[[ Supplied data open ]]
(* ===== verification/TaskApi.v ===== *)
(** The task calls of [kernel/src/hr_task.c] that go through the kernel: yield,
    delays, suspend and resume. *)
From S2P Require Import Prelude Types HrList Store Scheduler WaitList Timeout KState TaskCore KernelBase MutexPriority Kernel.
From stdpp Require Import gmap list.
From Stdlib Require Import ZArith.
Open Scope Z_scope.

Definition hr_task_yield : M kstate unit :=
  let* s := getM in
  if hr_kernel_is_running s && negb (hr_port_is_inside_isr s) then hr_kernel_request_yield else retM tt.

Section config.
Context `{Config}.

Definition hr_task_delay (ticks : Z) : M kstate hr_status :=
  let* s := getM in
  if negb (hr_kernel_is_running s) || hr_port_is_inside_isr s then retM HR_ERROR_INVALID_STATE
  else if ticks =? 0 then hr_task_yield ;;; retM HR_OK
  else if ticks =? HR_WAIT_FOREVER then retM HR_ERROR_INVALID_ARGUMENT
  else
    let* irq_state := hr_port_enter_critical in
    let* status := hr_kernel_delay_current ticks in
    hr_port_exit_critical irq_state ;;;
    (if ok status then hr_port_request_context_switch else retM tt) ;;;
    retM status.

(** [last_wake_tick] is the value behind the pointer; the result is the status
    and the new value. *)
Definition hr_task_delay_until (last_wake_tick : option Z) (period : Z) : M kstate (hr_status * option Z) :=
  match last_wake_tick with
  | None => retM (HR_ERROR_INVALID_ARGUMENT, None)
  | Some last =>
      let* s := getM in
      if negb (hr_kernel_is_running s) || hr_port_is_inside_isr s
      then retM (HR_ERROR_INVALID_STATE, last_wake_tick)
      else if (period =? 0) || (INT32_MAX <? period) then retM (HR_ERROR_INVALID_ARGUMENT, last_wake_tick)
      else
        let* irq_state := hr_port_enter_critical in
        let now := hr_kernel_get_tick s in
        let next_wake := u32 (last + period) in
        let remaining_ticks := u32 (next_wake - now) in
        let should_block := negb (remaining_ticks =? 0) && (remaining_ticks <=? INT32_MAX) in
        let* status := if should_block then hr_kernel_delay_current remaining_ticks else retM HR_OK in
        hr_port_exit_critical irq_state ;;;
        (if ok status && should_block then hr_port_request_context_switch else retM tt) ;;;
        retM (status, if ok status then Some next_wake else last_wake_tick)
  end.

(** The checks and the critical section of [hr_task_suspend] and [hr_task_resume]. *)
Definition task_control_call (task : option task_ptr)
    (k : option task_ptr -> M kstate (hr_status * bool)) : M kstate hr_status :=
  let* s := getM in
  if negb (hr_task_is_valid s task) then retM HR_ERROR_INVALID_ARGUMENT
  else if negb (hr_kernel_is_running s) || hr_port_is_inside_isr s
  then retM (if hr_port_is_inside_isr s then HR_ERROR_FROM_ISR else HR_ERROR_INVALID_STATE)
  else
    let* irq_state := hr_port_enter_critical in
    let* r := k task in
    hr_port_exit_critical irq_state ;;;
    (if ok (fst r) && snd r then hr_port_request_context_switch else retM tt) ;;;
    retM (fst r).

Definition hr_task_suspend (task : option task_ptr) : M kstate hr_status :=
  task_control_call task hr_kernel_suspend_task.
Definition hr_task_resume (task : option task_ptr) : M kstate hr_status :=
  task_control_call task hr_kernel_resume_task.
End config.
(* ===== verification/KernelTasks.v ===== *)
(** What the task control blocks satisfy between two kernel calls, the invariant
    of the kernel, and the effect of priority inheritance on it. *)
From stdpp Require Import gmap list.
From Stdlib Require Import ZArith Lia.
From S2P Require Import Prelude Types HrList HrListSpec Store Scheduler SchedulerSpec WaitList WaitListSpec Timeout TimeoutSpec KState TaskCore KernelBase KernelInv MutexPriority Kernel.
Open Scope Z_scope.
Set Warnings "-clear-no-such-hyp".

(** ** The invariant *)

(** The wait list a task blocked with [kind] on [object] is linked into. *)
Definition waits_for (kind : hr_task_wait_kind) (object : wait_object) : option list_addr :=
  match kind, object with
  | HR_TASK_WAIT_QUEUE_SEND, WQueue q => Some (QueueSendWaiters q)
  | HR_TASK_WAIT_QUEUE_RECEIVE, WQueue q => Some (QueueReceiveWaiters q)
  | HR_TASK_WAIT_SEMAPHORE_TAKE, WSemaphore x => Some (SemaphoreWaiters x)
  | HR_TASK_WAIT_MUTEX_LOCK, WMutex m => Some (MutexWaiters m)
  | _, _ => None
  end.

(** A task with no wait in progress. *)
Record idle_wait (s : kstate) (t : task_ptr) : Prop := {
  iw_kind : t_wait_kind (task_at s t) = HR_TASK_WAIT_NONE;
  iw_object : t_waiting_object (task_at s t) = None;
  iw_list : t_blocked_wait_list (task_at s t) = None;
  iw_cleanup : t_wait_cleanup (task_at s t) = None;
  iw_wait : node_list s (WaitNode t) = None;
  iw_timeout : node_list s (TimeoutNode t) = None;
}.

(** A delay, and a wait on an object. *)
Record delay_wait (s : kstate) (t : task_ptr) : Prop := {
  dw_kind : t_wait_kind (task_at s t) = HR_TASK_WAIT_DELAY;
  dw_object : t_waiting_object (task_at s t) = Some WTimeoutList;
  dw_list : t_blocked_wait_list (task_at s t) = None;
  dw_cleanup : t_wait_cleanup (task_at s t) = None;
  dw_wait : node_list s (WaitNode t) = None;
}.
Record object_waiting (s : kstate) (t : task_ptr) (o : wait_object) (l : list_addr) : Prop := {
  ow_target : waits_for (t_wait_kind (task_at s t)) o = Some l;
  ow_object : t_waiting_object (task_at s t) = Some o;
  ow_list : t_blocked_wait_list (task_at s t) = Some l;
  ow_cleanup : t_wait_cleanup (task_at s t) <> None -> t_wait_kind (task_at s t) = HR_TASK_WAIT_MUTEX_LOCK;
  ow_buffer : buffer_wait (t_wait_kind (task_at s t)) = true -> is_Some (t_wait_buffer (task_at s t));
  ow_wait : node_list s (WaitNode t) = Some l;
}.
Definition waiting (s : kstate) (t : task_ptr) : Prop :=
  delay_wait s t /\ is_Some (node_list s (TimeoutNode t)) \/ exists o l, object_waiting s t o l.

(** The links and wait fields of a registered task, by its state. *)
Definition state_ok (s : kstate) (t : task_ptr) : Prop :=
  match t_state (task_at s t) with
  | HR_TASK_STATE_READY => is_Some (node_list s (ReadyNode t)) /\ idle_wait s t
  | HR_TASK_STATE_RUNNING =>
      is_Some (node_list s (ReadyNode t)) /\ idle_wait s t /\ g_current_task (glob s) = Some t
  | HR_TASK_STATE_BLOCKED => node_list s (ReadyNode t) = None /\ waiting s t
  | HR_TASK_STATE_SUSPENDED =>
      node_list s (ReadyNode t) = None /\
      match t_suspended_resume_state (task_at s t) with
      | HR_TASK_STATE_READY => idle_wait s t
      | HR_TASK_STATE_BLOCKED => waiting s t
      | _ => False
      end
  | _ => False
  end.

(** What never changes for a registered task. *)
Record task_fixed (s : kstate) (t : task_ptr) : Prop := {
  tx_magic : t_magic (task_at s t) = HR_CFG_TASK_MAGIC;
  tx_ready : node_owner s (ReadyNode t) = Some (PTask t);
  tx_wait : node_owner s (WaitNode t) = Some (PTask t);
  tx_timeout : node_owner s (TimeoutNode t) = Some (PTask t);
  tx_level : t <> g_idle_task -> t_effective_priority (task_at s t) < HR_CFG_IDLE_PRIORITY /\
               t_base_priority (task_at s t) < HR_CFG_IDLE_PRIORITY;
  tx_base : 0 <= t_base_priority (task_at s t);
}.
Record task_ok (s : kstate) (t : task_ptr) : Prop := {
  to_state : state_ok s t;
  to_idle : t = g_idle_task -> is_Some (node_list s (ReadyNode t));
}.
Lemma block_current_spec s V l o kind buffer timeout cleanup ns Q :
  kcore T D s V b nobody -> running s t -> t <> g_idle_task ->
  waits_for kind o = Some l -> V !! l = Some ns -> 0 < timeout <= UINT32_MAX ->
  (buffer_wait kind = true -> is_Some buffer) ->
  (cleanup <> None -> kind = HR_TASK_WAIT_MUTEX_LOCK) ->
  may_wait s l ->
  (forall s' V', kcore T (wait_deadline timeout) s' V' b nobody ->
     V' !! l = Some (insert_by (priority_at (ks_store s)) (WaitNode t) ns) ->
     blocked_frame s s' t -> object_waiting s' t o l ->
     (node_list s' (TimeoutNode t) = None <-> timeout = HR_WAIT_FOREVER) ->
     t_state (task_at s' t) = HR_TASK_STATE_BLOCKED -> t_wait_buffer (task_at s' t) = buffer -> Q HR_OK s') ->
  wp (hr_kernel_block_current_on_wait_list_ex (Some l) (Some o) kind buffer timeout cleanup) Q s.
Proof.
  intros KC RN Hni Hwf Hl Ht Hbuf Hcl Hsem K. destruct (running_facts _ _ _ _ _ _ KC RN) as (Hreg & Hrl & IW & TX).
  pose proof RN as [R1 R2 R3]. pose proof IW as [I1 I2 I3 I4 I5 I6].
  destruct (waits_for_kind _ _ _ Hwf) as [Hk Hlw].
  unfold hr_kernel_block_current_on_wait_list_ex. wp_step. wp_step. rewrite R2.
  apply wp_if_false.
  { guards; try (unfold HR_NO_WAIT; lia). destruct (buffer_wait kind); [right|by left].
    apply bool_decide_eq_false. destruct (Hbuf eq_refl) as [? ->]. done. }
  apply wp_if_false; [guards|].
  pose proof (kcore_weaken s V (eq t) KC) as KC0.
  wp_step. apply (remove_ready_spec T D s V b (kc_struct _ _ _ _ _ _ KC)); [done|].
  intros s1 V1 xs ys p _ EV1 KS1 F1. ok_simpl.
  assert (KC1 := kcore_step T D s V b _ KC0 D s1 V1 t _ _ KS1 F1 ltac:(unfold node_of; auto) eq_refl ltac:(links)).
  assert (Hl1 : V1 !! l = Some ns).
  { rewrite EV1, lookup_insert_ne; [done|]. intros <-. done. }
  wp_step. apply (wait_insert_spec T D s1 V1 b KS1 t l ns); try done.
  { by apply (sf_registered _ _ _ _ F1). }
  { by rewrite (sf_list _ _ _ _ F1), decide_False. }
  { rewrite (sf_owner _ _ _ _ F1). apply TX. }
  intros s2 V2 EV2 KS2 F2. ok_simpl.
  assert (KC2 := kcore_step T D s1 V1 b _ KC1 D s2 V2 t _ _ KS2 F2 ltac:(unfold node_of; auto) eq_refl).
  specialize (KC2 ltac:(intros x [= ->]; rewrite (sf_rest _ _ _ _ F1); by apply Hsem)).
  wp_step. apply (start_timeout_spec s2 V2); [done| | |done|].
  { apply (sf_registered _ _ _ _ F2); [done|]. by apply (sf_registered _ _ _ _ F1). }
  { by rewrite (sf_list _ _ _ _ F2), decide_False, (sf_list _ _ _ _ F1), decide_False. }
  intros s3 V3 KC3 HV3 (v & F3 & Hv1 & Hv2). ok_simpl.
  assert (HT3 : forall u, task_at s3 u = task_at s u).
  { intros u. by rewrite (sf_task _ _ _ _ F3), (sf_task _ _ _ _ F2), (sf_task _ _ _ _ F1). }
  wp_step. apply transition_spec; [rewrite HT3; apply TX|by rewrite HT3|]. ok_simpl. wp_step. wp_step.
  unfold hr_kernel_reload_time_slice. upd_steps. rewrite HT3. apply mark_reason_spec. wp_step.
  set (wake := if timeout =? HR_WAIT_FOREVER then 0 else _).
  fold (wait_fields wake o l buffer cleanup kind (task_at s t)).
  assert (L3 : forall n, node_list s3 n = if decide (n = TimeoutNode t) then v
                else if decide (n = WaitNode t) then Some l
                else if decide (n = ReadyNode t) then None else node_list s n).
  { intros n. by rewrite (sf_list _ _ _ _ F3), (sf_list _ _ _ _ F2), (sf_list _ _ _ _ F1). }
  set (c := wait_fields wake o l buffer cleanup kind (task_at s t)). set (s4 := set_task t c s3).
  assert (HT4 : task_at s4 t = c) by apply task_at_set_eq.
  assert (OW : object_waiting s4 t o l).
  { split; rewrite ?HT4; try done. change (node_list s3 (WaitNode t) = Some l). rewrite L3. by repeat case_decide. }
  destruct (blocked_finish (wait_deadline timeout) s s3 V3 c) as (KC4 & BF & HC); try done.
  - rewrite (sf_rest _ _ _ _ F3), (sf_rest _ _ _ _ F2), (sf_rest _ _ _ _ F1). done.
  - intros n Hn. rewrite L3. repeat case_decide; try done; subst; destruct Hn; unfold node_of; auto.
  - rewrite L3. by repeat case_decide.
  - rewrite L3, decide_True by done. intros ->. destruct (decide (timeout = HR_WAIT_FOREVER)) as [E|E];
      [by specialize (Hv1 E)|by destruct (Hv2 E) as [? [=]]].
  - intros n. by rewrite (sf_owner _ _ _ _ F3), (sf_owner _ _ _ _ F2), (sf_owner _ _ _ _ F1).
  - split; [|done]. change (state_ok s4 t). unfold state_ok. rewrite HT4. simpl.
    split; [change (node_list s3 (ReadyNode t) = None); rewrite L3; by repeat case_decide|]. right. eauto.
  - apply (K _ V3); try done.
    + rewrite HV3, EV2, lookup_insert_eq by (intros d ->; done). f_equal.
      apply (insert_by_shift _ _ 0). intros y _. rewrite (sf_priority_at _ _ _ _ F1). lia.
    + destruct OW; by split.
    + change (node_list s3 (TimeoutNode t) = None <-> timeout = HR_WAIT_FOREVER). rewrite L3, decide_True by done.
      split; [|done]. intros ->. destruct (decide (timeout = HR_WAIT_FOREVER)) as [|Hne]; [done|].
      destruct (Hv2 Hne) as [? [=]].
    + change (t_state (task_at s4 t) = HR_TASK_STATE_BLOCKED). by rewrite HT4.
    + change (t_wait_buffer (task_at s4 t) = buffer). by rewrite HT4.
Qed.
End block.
[[ Supplied data closed ]]
Work task:
Would you print exactly, and only, the lines of the data above from the line with "let* status := if" through the line with "Some (QueueReceiveWaiters q)", inclusive?

Solved problem:
        let* status := if should_block then hr_kernel_delay_current remaining_ticks else retM HR_OK in
        hr_port_exit_critical irq_state ;;;
        (if ok status && should_block then hr_port_request_context_switch else retM tt) ;;;
        retM (status, if ok status then Some next_wake else last_wake_tick)
  end.

(** The checks and the critical section of [hr_task_suspend] and [hr_task_resume]. *)
Definition task_control_call (task : option task_ptr)
    (k : option task_ptr -> M kstate (hr_status * bool)) : M kstate hr_status :=
  let* s := getM in
  if negb (hr_task_is_valid s task) then retM HR_ERROR_INVALID_ARGUMENT
  else if negb (hr_kernel_is_running s) || hr_port_is_inside_isr s
  then retM (if hr_port_is_inside_isr s then HR_ERROR_FROM_ISR else HR_ERROR_INVALID_STATE)
  else
    let* irq_state := hr_port_enter_critical in
    let* r := k task in
    hr_port_exit_critical irq_state ;;;
    (if ok (fst r) && snd r then hr_port_request_context_switch else retM tt) ;;;
    retM (fst r).

Definition hr_task_suspend (task : option task_ptr) : M kstate hr_status :=
  task_control_call task hr_kernel_suspend_task.
Definition hr_task_resume (task : option task_ptr) : M kstate hr_status :=
  task_control_call task hr_kernel_resume_task.
End config.
(* ===== verification/KernelTasks.v ===== *)
(** What the task control blocks satisfy between two kernel calls, the invariant
    of the kernel, and the effect of priority inheritance on it. *)
From stdpp Require Import gmap list.
From Stdlib Require Import ZArith Lia.
From S2P Require Import Prelude Types HrList HrListSpec Store Scheduler SchedulerSpec WaitList WaitListSpec Timeout TimeoutSpec KState TaskCore KernelBase KernelInv MutexPriority Kernel.
Open Scope Z_scope.
Set Warnings "-clear-no-such-hyp".

(** ** The invariant *)

(** The wait list a task blocked with [kind] on [object] is linked into. *)
Definition waits_for (kind : hr_task_wait_kind) (object : wait_object) : option list_addr :=
  match kind, object with
  | HR_TASK_WAIT_QUEUE_SEND, WQueue q => Some (QueueSendWaiters q)
  | HR_TASK_WAIT_QUEUE_RECEIVE, WQueue q => Some (QueueReceiveWaiters q)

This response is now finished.